Some people are, to put it bluntly, sensitive. They can’t abide showing up at a place where they’ll feel judged, ignored, or at worst—forced to make small talk. I guess I have thick skin, or to put it less flatteringly: I’m just blithe and willful. If I go somewhere new and I’m flatly rebuked, instead of crying big baby tears on the inside, a perverse part of my brain lights up: ‘Hey, I’m in a weird situation! I’m experiencing something someone who looks, acts, and thinks like me—shouldn’t be experiencing! Woooaaa!!!’ I’m an armchair-twice-removed-backseat-driver-faux Anthropologist in that regard.

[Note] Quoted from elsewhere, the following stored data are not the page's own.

(* ===== verification/CSha256.v ===== *)
(** * SHA-256 and HMAC of the C SDK: src/sdk/c/src/eipc_sha256.c, eipc_hmac.c

    The streaming hash with its one-block buffer and the HMAC built on it, and
    the proof that they compute the functions of [Sha256], which the Go side
    uses. *)

From S2P Require Import Prelude Sha256 Integrity CMem.
Local Open Scope Z_scope.

(** ** eipc_sha256.c *)

Definition ROTR (x n : Z) : Z := Z.lor (Z.shiftr x n) (Z.shiftl x (32 - n) mod 2 ^ 32).
Definition CH (x y z : Z) : Z := Z.lxor (Z.land x y) (Z.land (Z.lxor x (2 ^ 32 - 1)) z).
Definition MAJ (x y z : Z) : Z := Z.lxor (Z.lxor (Z.land x y) (Z.land x z)) (Z.land y z).
Definition EP0 (x : Z) : Z := Z.lxor (Z.lxor (ROTR x 2) (ROTR x 13)) (ROTR x 22).
Definition EP1 (x : Z) : Z := Z.lxor (Z.lxor (ROTR x 6) (ROTR x 11)) (ROTR x 25).
Definition SIG0 (x : Z) : Z := Z.lxor (Z.lxor (ROTR x 7) (ROTR x 18)) (Z.shiftr x 3).
Definition SIG1 (x : Z) : Z := Z.lxor (Z.lxor (ROTR x 17) (ROTR x 19)) (Z.shiftr x 10).

Record sha256_ctx := MkCtx {
  cx_state : digest;          (* uint32_t state[8] *)
  cx_block : list byte;       (* uint8_t block[64] *)
  total_bits : Z;
  block_len : nat
}.

(** The loop [for (i = 16; i < 64; i++) w[i] = ...]: [n] rounds of it on the
    words computed so far. *)
Fixpoint expand (n : nat) (w : list Z) : list Z :=
  match n with
  | O => w
  | S n' =>
      let i := length w in
      expand n' (w ++ [add32 (add32 (add32 (SIG1 (nth (i - 2) w 0)) (nth (i - 7) w 0))
                                    (SIG0 (nth (i - 15) w 0))) (nth (i - 16) w 0)])
  end.

(** One round of the main loop on the variables [a] to [h]. *)
Definition sha256_round (v : digest) (kw : Z * Z) : digest :=
  let '(MkDigest a b c d e f g h) := v in
  let t1 := add32 (add32 (add32 (add32 h (EP1 e)) (CH e f g)) kw.1) kw.2 in
  let t2 := add32 (EP0 a) (MAJ a b c) in
  MkDigest (add32 t1 t2) a b c (add32 d t1) e f g.

Definition sha256_transform (ctx : sha256_ctx) : option sha256_ctx :=
  w ← mapM (fun i => load32 (i * 4) (cx_block ctx)) (seq 0 16);
  let w := expand 48 w in
  let s := cx_state ctx in
  let v := fold_left sha256_round (zip K256 w) s in
  Some (MkCtx (MkDigest (add32 (dA s) (dA v)) (add32 (dB s) (dB v)) (add32 (dC s) (dC v))
                 (add32 (dD s) (dD v)) (add32 (dE s) (dE v)) (add32 (dF s) (dF v))
                 (add32 (dG s) (dG v)) (add32 (dH s) (dH v)))
              (cx_block ctx) (total_bits ctx) (block_len ctx)).

(** The block is left as it was on the stack. *)
Definition sha256_init (stack : list byte) : sha256_ctx := MkCtx H256 stack 0 0.

Definition sha256_push (x : byte) (ctx : sha256_ctx) : option sha256_ctx :=
  c ← push x (MkCursor (cx_block ctx) (block_len ctx));
  Some (MkCtx (cx_state ctx) (cu_buf c) (total_bits ctx) (cu_pos c)).

Fixpoint sha256_update (data : list byte) (ctx : sha256_ctx) : option sha256_ctx :=
  match data with
  | [] => Some ctx
  | x :: data' =>
      ctx ← sha256_push x ctx;
      ctx ← (if (block_len ctx =? 64)%nat
             then ctx ← sha256_transform ctx;
                  Some (MkCtx (cx_state ctx) (cx_block ctx) (u64 (total_bits ctx + 512)) 0)
             else Some ctx);
      sha256_update data' ctx
  end.

(** [while (ctx->block_len < limit) ctx->block[ctx->block_len++] = 0x00;] *)
Definition zeroFill (limit : nat) (c : cursor) : option cursor :=
  pushAll (replicate (limit - cu_pos c) (z2b 0)) c.

(** The second half of [sha256_final]: the bit count, the last block and the
    output of the state. *)
Definition sha256_output (bits : Z) (ctx : sha256_ctx) : option (list byte) :=
  c ← pushAll [z2b (Z.shiftr bits 56); z2b (Z.shiftr bits 48); z2b (Z.shiftr bits 40);
               z2b (Z.shiftr bits 32); z2b (Z.shiftr bits 24); z2b (Z.shiftr bits 16);
               z2b (Z.shiftr bits 8); z2b bits] (MkCursor (cx_block ctx) 56);
  ctx ← sha256_transform (MkCtx (cx_state ctx) (cu_buf c) (total_bits ctx) (block_len ctx));
  let s := cx_state ctx in
  Some (bytes32 (dA s) ++ bytes32 (dB s) ++ bytes32 (dC s) ++ bytes32 (dD s) ++
        bytes32 (dE s) ++ bytes32 (dF s) ++ bytes32 (dG s) ++ bytes32 (dH s)).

I revel in being unwarranted, observing foreign environments once in a while—as long as I can return to my comfy little world afterwards. I’m the guy who has to peak behind the curtain, even if I might get my nose snapped off by the vicious crocodile that’s behind there.
I’m not bragging. It comes with a price. I’m not insensitive. Thick-skinned and sensitive are not mutually exclusive. I’m sensitive enough to absorb all those negative reactions, but I’m still curious enough to do it again. And again. ‘Til eventually I show up at a grizzly bear wrestling contest, or a hipster bar in Los Feliz and—you can read the rest of it in my obituary.